* Records shown *
(** * Job-source agent: resolution pipeline of [part2_agent.py]
    (and its earlier variant [part2_agent_prev.py])

    The development embeds the Python program shallowly.  Pure helpers
    become functions on strings; code that talks to the network, to the
    headless browser or to the CSV sink lives in a small state-and-exception
    monad whose state is the history of external calls made so far. *)

From Stdlib Require Import Ascii String List Bool Arith Lia.
From stdpp Require Import base option list gmap strings.
(* ===== verification/Prelude.v ===== *)
(** * WireGuard and its receive path: a verification library

    The repository studies how the WireGuard kernel module wakes its receive
    poll.  It holds the module (src/linux-source/drivers/net/wireguard), a stock
    5.15 build of the files on the receive path (src/build/wg515-pristine), the
    same files with the studied changes behind module parameters
    (src/build/wg515-trigger), and the kernel code they meet (net/core/dev.c).
    This library models the module and the wake-up protocol, and proves what
    they promise.

    ** The program

    A datagram for the device arrives in [wg_receive] (socket.c), is parsed and
    checked, and is either a handshake message, which a worker handles, or a data
    packet.  A data packet is put on two queues: the ring of the device, from
    which decrypt workers on all processors take packets, and the queue of its
    peer, which keeps the order.  A worker decrypts a packet, sets its state and
    wakes the NAPI poll of the peer; the poll delivers packets from the front of
    the queue as long as they are decrypted.  In the other direction [wg_xmit]
    routes a packet to a peer by its destination, stages it, and, when there is a
    session, numbers, encrypts and sends it.  Sessions come from the Noise
    handshake, protected by cookies and a rate limiter, and are kept alive and
    renewed by timers.  The devices, their peers and the prefixes that are routed
    to a peer are configured over netlink.

    ** The files

    - Prelude.v (this file): machine integers with their wrap-around, byte
      strings, record updates, the tactics and hints of the library.
    - Cpu.v: the choice of processors of queueing.h.
    - Messages.v: messages.h, the packed message structures and their memory
      image.  Counter.v: the replay window [counter_validate] of receive.c.
    - Napi.v: the NAPI state word of net/core/dev.c.  PrevQueue.v: the lock-free
      queue of queueing.c, as functions and with one shared access per step.
    - RxWake.v: the receive path of one peer in the trigger build as a concurrent
      system: producers, workers ([wg_queue_enqueue_per_peer_rx] of queueing.h),
      the coalescing timer and the poll ([wg_packet_rx_poll] of receive.c), for
      every setting of the knobs.  RxLive.v: its termination.  RxRaces.v:
      concrete schedules, among them two that lose a packet.
    - Ratelimiter.v, PeerLookup.v: ratelimiter.c and peerlookup.c with the
      self-test of the first.
    - AllowedIPs.v: the trie of allowedips.c on a heap of nodes; AllowedIPsKeys.v
      (keys as numbers), AllowedIPsTree.v (the tree and its map),
      AllowedIPsHeap.v (heap and tree), AllowedIPsProofs.v (the operations) and
      AllowedIPsSpec.v (the theorems).
    - World.v: the state of one device (struct wg_device, its peers, keypairs and
      buffers) and the monad [M] of the handlers, a state with failure: [None] is
      an access to something freed or out of bounds, or a loop out of fuel.
      Skb.v: socket buffers.
    - Noise.v: noise.c; NoiseProofs.v: its theorems; Demo.v: two concrete devices
      with a toy cryptography, on which theorems are instantiated.
    - Timers.v and Expiry.v: timers.c.  Cookie.v: cookie.c.  Socket.v: socket.c.
      Send.v: send.c.  Receive.v: receive.c of the stock build.  Peer.v: peer.c
      and the work queues.  Device.v: device.c and main.c.  Netlink.v: netlink.c.
    - Guarantee.v: for any relation that allows the atomic changes the handlers
      make, every handler stays within it.  Invariants.v: instances of that.
      Delivery.v: routing in both directions and removal.  Flood.v: handshake
      floods.  Dump.v: reading the configuration.  Config.v: setting a peer's
      prefixes.

    Definitions keep the names of the C functions; [X_guar] is the lemma that the
    handler [X] stays within a guarantee, [X_run] computes a run of [X], [X_inv]
    takes one apart.

    ** Code outside the repository

    Cryptography ([Crypto], with the laws [CryptoOk]: decryption inverts
    encryption, ciphertexts are longer by the tag, digests have the length asked
    for, the secrets two key pairs share agree and are not zero), siphash
    ([SipHash], [HSipHash]), the tick rate ([Ticks]), routing and sockets
    ([Routing]), the protocol helpers of the networking core ([NetCore]), the room
    of netlink attributes ([NlSizes]), the other net devices ([NetDevs])
    and the bit positions of the NAPI state ([NapiBits]) and of the netlink flags
    ([Uapi]) are classes; a theorem says which laws it uses and its
    witness gives an instance.  Memory allocation fails when the environment says
    so ([w_alloc_fails]), clocks and random numbers are part of the world.

    ** What is proved

    - Waking the poll: in the stock, suppressing, head-waking, stealing and
      combined configurations no packet is left behind, and the receive path
      terminates with everything delivered in order ([no_lost_wakeup],
      [rx_terminates], [rx_delivers_all]); the coalescing trigger and switching
      the head-wake parameter at run time can leave a packet behind
      ([trigger_strands_packet], [headwake_toggle_strands_packet]).  Beneath
      them, the queue is a FIFO under any interleaving ([prev_queue_fifo],
      [dequeue_null_excused], [prev_queue_sequential_refines]) and NAPI does not
      lose a wake-up ([napi_wake_during_poll_not_lost]).
    - Sessions: the handshake agrees and yields mirrored keys, cannot be replayed
      or flooded ([noise_handshake_agreement], [noise_session_keys],
      [noise_initiation_once], [noise_initiation_rate], [cookie_exchange],
      [flood_shed]), keypairs rotate ([keypair_rotation]), nonces are used once
      ([assign_nonces_spec]) and accepted once ([counter_validate_no_replay],
      [counter_validate_refines_window]), and what is encrypted is decrypted at
      the other end ([data_roundtrip]).
    - Routing: the trie is a map with longest-prefix lookup (the [allowedips_]
      theorems), incoming packets are delivered only from the peer that owns
      their source address and outgoing ones go to the peer that owns their
      destination ([inbound_source_allowed], [outbound_route]).
    - Resources and errors: parsing stays inside the packet
      ([prepare_skb_header_spec]), queues stay bounded ([queues_bounded]), links,
      the module and sockets are set up completely or not at all
      ([link_lifecycle], [module_lifecycle], [socket_init_spec]), a removed peer
      is out of every table and stays silent ([dead_peer_unreachable],
      [removed_peer_silent]), the look-up tables and the rate limiter meet their
      specifications.
    - Configuration: a netlink message leaves exactly the prefixes it names
      ([peer_prefixes_configured]), a dump cut into any messages is complete and
      gives back its references ([dump_complete]), but not on an error
      ([dump_error_drops_twice]); work goes to all processors in turn
      ([cpu_round_robin]).

    ** Bounds and fuel

    Loops that are not structural carry fuel that the theorems show to be enough,
    or that bounds them in the code: the walks of the trie take at most 129 or,
    with the explicit stack, [MAX_ALLOWEDIPS_DEPTH] levels; [socket_init_loop]
    makes the 101 attempts of its counter; the workers of Send.v and Receive.v
    run for the length of their queue, which only they consume while they run;
    [napi_disable] polls at most once for each queued packet and once more;
    [drain_workqueue] flushes three times, enough for the chains in which work
    queues further work.  RxWake.v has no fuel: runs are sequences of steps.

    ** Not modelled

    Weak memory: every shared access is atomic and sequentially consistent, and
    RCU readers see the tables at one moment.  The handlers of World.v run one at
    a time; interleaving is modelled in PrevQueue.v, RxWake.v and PeerLookup.v,
    where the code relies on it.  Diagnostic counters, stall statistics and the
    injected delay of the trigger build do not influence delivery and are left
    out.  The randomised self-test of the
    trie, the rest of net/core/dev.c, kernel/workqueue.c, the GRO and UDP offload
    code, io_uring, the v6.1 reference copy and the measurement scripts are
    outside the module or never called by it. *)

From stdpp Require Export base tactics list gmap.
From Stdlib Require Export ZArith Lia.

* Task directions *
Taking the entries above, write out exactly the lines starting with the line containing "- World.v: the" and going on through the line containing "Receive.v: receive.c of", both included, and nothing else.

* Answer for this exercise *
    - World.v: the state of one device (struct wg_device, its peers, keypairs and
      buffers) and the monad [M] of the handlers, a state with failure: [None] is
      an access to something freed or out of bounds, or a loop out of fuel.
      Skb.v: socket buffers.
    - Noise.v: noise.c; NoiseProofs.v: its theorems; Demo.v: two concrete devices
      with a toy cryptography, on which theorems are instantiated.
    - Timers.v and Expiry.v: timers.c.  Cookie.v: cookie.c.  Socket.v: socket.c.
      Send.v: send.c.  Receive.v: receive.c of the stock build.  Peer.v: peer.c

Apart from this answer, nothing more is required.